_Task_.
Wherever "Extern" turns up in a line of the entries below, that line counts. Say how many such lines there are, with no other words.

_Data in this exercise_.
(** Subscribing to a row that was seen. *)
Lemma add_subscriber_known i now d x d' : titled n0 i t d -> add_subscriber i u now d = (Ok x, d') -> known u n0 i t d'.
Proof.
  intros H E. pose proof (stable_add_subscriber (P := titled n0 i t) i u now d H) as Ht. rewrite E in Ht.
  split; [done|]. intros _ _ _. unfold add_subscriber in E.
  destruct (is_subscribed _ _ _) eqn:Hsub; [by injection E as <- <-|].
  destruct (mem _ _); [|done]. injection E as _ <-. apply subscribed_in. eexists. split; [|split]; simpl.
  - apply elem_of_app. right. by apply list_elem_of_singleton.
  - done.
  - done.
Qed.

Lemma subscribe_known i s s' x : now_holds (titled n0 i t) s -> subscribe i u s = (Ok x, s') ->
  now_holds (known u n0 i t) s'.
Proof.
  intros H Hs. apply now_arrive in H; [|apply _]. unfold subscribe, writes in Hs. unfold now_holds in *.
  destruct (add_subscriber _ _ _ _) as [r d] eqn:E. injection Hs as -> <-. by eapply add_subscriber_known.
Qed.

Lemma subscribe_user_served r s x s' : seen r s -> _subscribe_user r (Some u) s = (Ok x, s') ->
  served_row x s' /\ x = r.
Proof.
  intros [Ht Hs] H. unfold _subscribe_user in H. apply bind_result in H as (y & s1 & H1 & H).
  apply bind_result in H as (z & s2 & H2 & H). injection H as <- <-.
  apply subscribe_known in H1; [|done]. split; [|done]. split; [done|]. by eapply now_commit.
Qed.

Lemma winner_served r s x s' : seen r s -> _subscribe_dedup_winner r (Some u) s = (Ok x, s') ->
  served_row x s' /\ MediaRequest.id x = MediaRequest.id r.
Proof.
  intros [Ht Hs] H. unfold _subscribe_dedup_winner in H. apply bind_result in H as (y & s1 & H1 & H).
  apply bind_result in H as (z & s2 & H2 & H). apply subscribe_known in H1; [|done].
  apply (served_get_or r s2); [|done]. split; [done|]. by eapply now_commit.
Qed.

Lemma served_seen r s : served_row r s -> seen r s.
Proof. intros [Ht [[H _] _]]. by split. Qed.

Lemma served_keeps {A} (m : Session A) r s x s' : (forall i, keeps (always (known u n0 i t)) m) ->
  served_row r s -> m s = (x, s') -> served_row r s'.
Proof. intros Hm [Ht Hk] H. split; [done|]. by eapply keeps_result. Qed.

* * *

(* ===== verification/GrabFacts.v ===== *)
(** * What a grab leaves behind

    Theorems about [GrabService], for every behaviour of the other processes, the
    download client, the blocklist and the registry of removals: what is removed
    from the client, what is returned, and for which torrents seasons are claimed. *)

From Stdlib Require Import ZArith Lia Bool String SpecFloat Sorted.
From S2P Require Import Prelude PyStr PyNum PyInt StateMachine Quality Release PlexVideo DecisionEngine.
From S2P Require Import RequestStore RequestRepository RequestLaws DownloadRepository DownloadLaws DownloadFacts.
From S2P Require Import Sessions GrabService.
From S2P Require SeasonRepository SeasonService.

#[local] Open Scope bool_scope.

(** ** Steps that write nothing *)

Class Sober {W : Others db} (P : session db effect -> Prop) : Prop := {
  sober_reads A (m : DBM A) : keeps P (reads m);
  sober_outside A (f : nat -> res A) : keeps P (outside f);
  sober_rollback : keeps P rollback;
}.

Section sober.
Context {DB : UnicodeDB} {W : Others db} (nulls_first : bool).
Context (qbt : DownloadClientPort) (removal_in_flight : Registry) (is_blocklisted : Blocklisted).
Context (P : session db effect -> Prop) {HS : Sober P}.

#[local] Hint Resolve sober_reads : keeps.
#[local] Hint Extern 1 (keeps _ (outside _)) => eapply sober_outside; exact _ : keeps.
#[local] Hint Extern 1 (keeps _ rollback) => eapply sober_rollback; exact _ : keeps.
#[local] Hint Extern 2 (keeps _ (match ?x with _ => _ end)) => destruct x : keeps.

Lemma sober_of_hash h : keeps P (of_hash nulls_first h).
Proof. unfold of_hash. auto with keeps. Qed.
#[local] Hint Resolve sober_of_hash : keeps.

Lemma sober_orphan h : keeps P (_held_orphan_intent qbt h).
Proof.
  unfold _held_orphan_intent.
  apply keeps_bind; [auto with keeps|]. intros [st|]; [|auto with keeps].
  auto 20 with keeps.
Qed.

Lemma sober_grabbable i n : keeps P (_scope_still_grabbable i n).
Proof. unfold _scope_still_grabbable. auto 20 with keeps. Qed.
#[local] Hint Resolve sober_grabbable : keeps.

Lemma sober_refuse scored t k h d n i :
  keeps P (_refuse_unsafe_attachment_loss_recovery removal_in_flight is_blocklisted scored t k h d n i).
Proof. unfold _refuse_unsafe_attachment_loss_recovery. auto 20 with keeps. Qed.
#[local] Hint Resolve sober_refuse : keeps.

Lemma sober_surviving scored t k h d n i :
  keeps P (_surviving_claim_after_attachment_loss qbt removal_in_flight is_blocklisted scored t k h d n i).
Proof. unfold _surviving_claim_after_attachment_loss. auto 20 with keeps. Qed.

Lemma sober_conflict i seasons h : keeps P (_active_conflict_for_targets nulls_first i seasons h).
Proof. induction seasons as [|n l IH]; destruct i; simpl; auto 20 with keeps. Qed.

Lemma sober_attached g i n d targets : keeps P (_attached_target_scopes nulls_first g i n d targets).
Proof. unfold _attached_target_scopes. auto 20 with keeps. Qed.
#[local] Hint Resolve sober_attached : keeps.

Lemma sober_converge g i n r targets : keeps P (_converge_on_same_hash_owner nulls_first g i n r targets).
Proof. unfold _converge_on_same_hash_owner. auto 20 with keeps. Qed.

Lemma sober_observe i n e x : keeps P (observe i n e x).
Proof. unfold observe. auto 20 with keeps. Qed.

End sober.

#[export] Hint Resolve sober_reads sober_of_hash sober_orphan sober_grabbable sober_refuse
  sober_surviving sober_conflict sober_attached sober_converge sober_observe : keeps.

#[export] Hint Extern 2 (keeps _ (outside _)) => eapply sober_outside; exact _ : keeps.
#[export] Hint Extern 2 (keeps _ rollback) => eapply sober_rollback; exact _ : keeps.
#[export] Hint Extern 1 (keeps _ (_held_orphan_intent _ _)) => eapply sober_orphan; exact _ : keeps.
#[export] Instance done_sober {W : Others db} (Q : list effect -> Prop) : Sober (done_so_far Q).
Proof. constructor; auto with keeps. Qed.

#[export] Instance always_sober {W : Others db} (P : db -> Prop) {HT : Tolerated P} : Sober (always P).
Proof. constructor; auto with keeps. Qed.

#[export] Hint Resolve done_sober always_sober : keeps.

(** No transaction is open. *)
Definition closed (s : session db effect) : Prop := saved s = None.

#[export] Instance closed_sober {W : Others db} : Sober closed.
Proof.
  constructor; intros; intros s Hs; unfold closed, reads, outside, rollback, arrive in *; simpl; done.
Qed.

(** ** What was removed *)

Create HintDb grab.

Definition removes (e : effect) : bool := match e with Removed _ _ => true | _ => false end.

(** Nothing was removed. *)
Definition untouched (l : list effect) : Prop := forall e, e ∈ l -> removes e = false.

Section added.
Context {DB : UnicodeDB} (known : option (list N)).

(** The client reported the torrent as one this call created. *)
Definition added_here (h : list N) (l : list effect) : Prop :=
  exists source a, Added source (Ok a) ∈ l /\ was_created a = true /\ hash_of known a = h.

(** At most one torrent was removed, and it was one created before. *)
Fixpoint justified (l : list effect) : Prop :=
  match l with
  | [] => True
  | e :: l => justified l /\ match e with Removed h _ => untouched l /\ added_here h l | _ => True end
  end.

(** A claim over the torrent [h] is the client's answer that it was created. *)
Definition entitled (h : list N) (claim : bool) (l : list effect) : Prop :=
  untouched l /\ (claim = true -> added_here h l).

_Response area_.
6